2025年度も「ひかりのことば いのちのかたりつぎ」ワークショップがスタートしました。
本事業は、東日本大震災の経験やそこから生まれた教訓を、語り部さんのお話や創作活動を通して次世代に受け継ぐ学びと表現のプログラムです。
宮城県 NPO等による心の復興支援事業の採択を受け、被災地の皆様にワークショップ運営サポートや観客として携わっていただきながら実施。子どもたちへの震災教訓伝承ととともに、被災された方々の心の復興を目指して取り組みます。
さらに今年度は、初めてCivic ForceとのNPOパートナー協働事業(伝承)として実施いたします。
■ 語り部さんのお話と、門脇地区のまち歩き
初回のテーマは「知る」。
成果発表も含め計5回のワークショップを共に過ごす仲間を「知る」、
そして「いのち」について、「かたりつぎ」について、「しんさい」について、みんながこの1ヶ月間で取り組むことを「知る」回です。

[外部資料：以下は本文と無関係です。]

(** The decimal digits of a number below 100, one in each half of a byte. *)
Definition to_bcd (x : Z) : Z := 16 * (x / 10) + x mod 10.

Section Reads.
Context {D : Type} `{Board D}.

(** Reading registers one after the other. *)
Definition cmos (reg : Z) (d : D) : Z * D := port_in 0x71 (port_out 0x70 reg d).
Fixpoint reads (regs : list Z) (d : D) : list Z * D :=
  match regs with
  | [] => ([], d)
  | r :: regs => let '(v, d) := cmos r d in let '(vs, d) := reads regs d in (v :: vs, d)
  end.
Definition after (regs : list Z) (d : D) : D := (reads regs d).2.
End Reads.

(** The clock counts [time d] in microseconds and updates its registers at the
    beginning of each second, which takes 1984 microseconds; from 244
    microseconds before that on and until it is done, bit 7 of status A is set.
    Outside of the update, the registers hold the date and time [clock q] of the
    second [q], in the encoding that status B tells, with the hours from 0 to
    23; during the update, nothing is known of them.  These are the figures of
    the data sheet of the MC146818.  Selecting a register and reading it takes up
    to 10 microseconds, so nothing else runs in between. *)
Definition SECOND : Z := 1000000.
Definition UPDATE : Z := 1984.
Definition NOTICE : Z := 244.
Definition announced (t : Z) : bool := (t mod SECOND <? UPDATE) || (SECOND - NOTICE <=? t mod SECOND).

Class RtcSpec (D : Type) `{Board D} := {
  time : D -> Z;
  clock : Z -> rtcdate;
  bcd_mode : bool;
  law_cmos : forall d reg, let '(v, d') := cmos reg d in
    time d < time d' <= time d + 10
    /\ (reg ∈ date_regs -> UPDATE <= time d' mod SECOND ->
         let x := field (clock (time d' / SECOND)) reg in v = if bcd_mode then to_bcd x else x)
    /\ (reg = 0x0a -> ctrue (Z.land v 128) = announced (time d'))
    /\ (reg = 0x0b -> (Z.land v 4 =? 0) = bcd_mode);
  law_digits : forall q reg, 0 <= field (clock q) reg < 100;
  law_rounds : (330 <= dspin)%nat;
}.

Section Rtc.
Context {D : Type} `{HR : RtcSpec D}.

Definition encode (x : Z) : Z := if bcd_mode then to_bcd x else x.
Definition shown (q : Z) : rtcdate := date_of ((fun r => encode (field (clock q) r)) <$> date_regs).

(** All of the time from [a] to [b] lies in second [q], behind the update. *)
Definition calm (q a b : Z) : Prop := q * SECOND + UPDATE <= a /\ b < (q + 1) * SECOND.

Lemma calm_at q a b t : calm q a b -> a <= t <= b -> t / SECOND = q /\ UPDATE <= t mod SECOND.
Proof.
  unfold calm, SECOND, UPDATE. intros [H1 H2] Ht. assert (t / 1000000 = q) as <- by (symmetry; apply (Z.div_unique t 1000000 q (t - q * 1000000)); lia).
  pose proof (Z.div_mod t 1000000 ltac:(lia)). lia.
Qed.

Lemma reads_time l d :
  time d + Z.of_nat (length l) <= time (after l d) <= time d + 10 * Z.of_nat (length l).
Proof.
  unfold after. revert d. induction l as [|r l IH]; intros d; cbn [reads]; [cbn; lia|].
  pose proof (law_cmos d r) as Hc. destruct (cmos r d) as [v d1]. destruct Hc as (Ht & _). specialize (IH d1).
  destruct (reads l d1) as [vs d2]. cbn [snd length] in *. lia.
Qed.
(** X9: what [saveVideo] stores, [loadVideo] brings back. With a video on
    screen and a title that is not blank, [saveVideo] appends one entry to
    the library, in the chosen folder or in a new folder "Saved Videos",
    and makes it the current video; loading that entry later restores the
    notes and the markers, and the video: the streaming identifier and
    address, or the local file when its address is a blob address. *)
Theorem saveVideo_loadVideo (br : Browser) (ui : Dialog) (w : World)
  (title : string) :
  truthy (videoId (state w)) || truthy (localVideoUrl (state w)) = true ->
  saveTitle ui = VStr title -> trim title <> EmptyString ->
  exists saved w1 ui1 folder stamp,
    saveVideo br ui w = (w1, Return ui1)
    /\ currentVideo (state w1) = Some saved
    /\ AppData.videos (appData (state w1))
       = AppData.videos (appData (state w)) ++ [saved]
    /\ SavedVideo.id saved = (folder ++ "/" ++ string_of_Z stamp)%string
    /\ folderIdOf (SavedVideo.id saved) = folder
    /\ selectedFolderId ui1 = Some folder
    /\ (saveFolderId ui = Some folder
        \/ AppData.folders (appData (state w1))
           = AppData.folders (appData (state w))
             ++ [{| Folder.id := folder; Folder.name := "Saved Videos";
                    Folder.parentId := None; Folder.isExpanded := true |}])
    /\ SavedVideo.title saved = VStr (trim title)
    /\ forall w2,
         exists w3 r,
           loadVideo saved w2 = (w3, r)
           /\ currentVideo (state w3) = Some saved
           /\ generalNotes (state w3) = generalNotes (state w)
           /\ annotations (state w3) = annotations (state w)
           /\ isPlaylistMode (state w3) = false
           /\ (truthy (localVideoUrl (state w)) = false ->
               r = Return tt
               /\ videoId (state w3) = videoId (state w)
               /\ videoUrl (state w3) = videoUrl (state w)
               /\ localVideoUrl (state w3) = VNull
               /\ localVideoName (state w3) = VStr "")
           /\ (forall u,
                 localVideoUrl (state w) = VStr u ->
                 String.prefix "blob:" u = true ->
                 r = Return tt
                 /\ localVideoUrl (state w3) = VStr u
                 /\ videoId (state w3) = VNull
                 /\ localVideoName (state w3)
                    = JS.or (localVideoName (state w)) (VStr "Local Video")).
Proof.
  intros Hvideo Htitle Hblank.
  destruct w as [st reads evs]. cbn [state clockReads events] in *.
  assert (Hguard : negb (truthy (videoId st))
                   && negb (truthy (localVideoUrl st)) = false).
  { rewrite <- negb_orb, Hvideo. reflexivity. }
  apply String.eqb_neq in Hblank.
  assert (Hload : forall saved,
            SavedVideo.generalNotes saved = generalNotes st ->
            SavedVideo.annotations saved = annotations st ->
            SavedVideo.videoId saved = JS.or (videoId st) (VStr "") ->
            SavedVideo.url saved
            = JS.or (localVideoUrl st) (videoUrl st) ->
            SavedVideo.isLocalFile saved
            = VBool (truthy (localVideoUrl st)) ->
            SavedVideo.localFileName saved
            = JS.or (localVideoName st) VUndefined ->
            forall w2,
              exists w3 r,
                loadVideo saved w2 = (w3, r)
                /\ currentVideo (state w3) = Some saved
                /\ generalNotes (state w3) = generalNotes st
                /\ annotations (state w3) = annotations st
                /\ isPlaylistMode (state w3) = false
                /\ (truthy (localVideoUrl st) = false ->
                    r = Return tt
                    /\ videoId (state w3) = videoId st
                    /\ videoUrl (state w3) = videoUrl st
                    /\ localVideoUrl (state w3) = VNull
                    /\ localVideoName (state w3) = VStr "")
                /\ (forall u,
                      localVideoUrl st = VStr u ->
                      String.prefix "blob:" u = true ->
                      r = Return tt
                      /\ localVideoUrl (state w3) = VStr u
                      /\ videoId (state w3) = VNull
                      /\ localVideoName (state w3)
                         = JS.or (localVideoName st)
                                 (VStr "Local Video"))).
  { intros saved Hn Ha Hv Hu Hl Hf w2.
    destruct (loadVideo_shows saved w2)
      as (w3 & r & Hrun & Hc & Hn' & Ha' & Hp & Hstream & Hlocal).
    exists w3, r. split; [exact Hrun|]. split; [exact Hc|].
    split; [congruence|]. split; [congruence|]. split; [exact Hp|]. split.
    - intros Hfalse. rewrite Hl, Hfalse in Hstream.
      destruct (Hstream eq_refl) as (-> & H1 & H2 & H3 & H4).
      rewrite Hfalse in Hvideo. rewrite orb_false_r in Hvideo.
      unfold JS.or in Hv, Hu. rewrite Hvideo in Hv. rewrite Hfalse in Hu.
      conjs; congruence.
    - intros u Hurl Hblob.
      assert (Htrue : truthy (localVideoUrl st) = true).
      { rewrite Hurl. destruct u; [discriminate | reflexivity]. }
      unfold JS.or in Hu. rewrite Htrue, Hurl in Hu.
      rewrite Hl, Htrue in Hlocal.
      destruct (Hlocal u eq_refl Hu Hblob) as (-> & H1 & H2 & H3).
      conjs; try congruence.
      rewrite H3, Hf. unfold JS.or.
      destruct (truthy (localVideoName st)) eqn:E; [rewrite E|];
        reflexivity. }
  unfold saveVideo, targetFolder. rewrite Htitle.
  cbv beta iota delta [bind getState lift trimOf state].
  rewrite Hguard, Hblank.
  destruct (saveFolderId ui) as [[|c f]|] eqn:Efolder.
  - run_eff.
    eexists _, _, _, (string_of_Z (Date_now br reads)),
      (Date_now br (S reads)).
    split; [reflexivity|].
    split; [reflexivity|]. split; [reflexivity|]. split; [reflexivity|].
    split; [exact (LibraryFacts.folderIdOf_slash _ _
                     (LibraryFacts.string_of_Z_noSlash _))|].
    split; [reflexivity|]. split; [right; reflexivity|].
    split; [reflexivity|]. apply Hload; reflexivity.
  - run_eff.
    eexists _, _, _, (String c f), (Date_now br reads).
    split; [reflexivity|].
    split; [reflexivity|]. split; [reflexivity|]. split; [reflexivity|].
    split; [exact (LibraryFacts.folderIdOf_slash (String c f) _
                     (LibraryFacts.string_of_Z_noSlash _))|].
    split; [reflexivity|]. split; [left; reflexivity|].
    split; [reflexivity|]. apply Hload; reflexivity.
  - run_eff.
    eexists _, _, _, (string_of_Z (Date_now br reads)),
      (Date_now br (S reads)).
    split; [reflexivity|].
    split; [reflexivity|]. split; [reflexivity|]. split; [reflexivity|].
    split; [exact (LibraryFacts.folderIdOf_slash _ _
                     (LibraryFacts.string_of_Z_noSlash _))|].
    split; [reflexivity|]. split; [right; reflexivity|].
    split; [reflexivity|]. apply Hload; reflexivity.
Qed.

12月8日の地震を受けて気象庁が『北海道・三陸沖後発地震注意情報』を発表している期間中の開催。
前日には地震による津波注意報も出ていましたが、無事解除され、
子どもたちと一緒に会場周辺を歩いて避難経路を確かめながらのスタートとなりました。
今回、MEET門脇(公益社団法人3.11メモリアルネットワーク)からのご紹介で、
語り部としてお話ししてくださったのは石川芳恵さん。
発災直後の避難行動や、当時の町の様子。
そして震災後の10年間、語り部として歩み始めるまでに経験した苦悩や葛藤―。
石川さんの語りとともに門脇の町を歩く時間は、子どもたちにとって
「震災を自分ごととして想像する」大切なきっかけになりました。



■ 振り返りワーク「作ってみよう 〇〇さんのキモチ地図」
ワークショップ会場に戻ってからは、
大船渡で被災した「佐藤さん」の証言朗読や、
被災地で、地域の人々の被災体験を「聞く」仕事をすることとなった「じゅうさん」のお話を聞き、
それぞれの人について
感じたこと・心に残ったことをもとに「作ってみよう 〇〇さんのキモチ地図」として模造紙に書き出す時間を持ちました。
石川さんたちの印象・キャラクター、心に強く残っているセリフや、被災後の苦悩・葛藤、10余年間の変化、そこから得た学びなどを記していきます。
昨年度から参加している子どもたち、新たに参加した子どもたちも、
それぞれ自分なりの視点で震災の物語を受け取っていました。

■ 次回は「表現パート」へ
次回以降は、歌・ダンス・お芝居などの創作パートに入ります。
今日の学びや心の動きを、身体や声を使って表現していく時間です。
子どもたち一人ひとりの中にまかれた“気づきの種”が、
どのように表現として芽を出すのか、スタッフ一同楽しみにしています。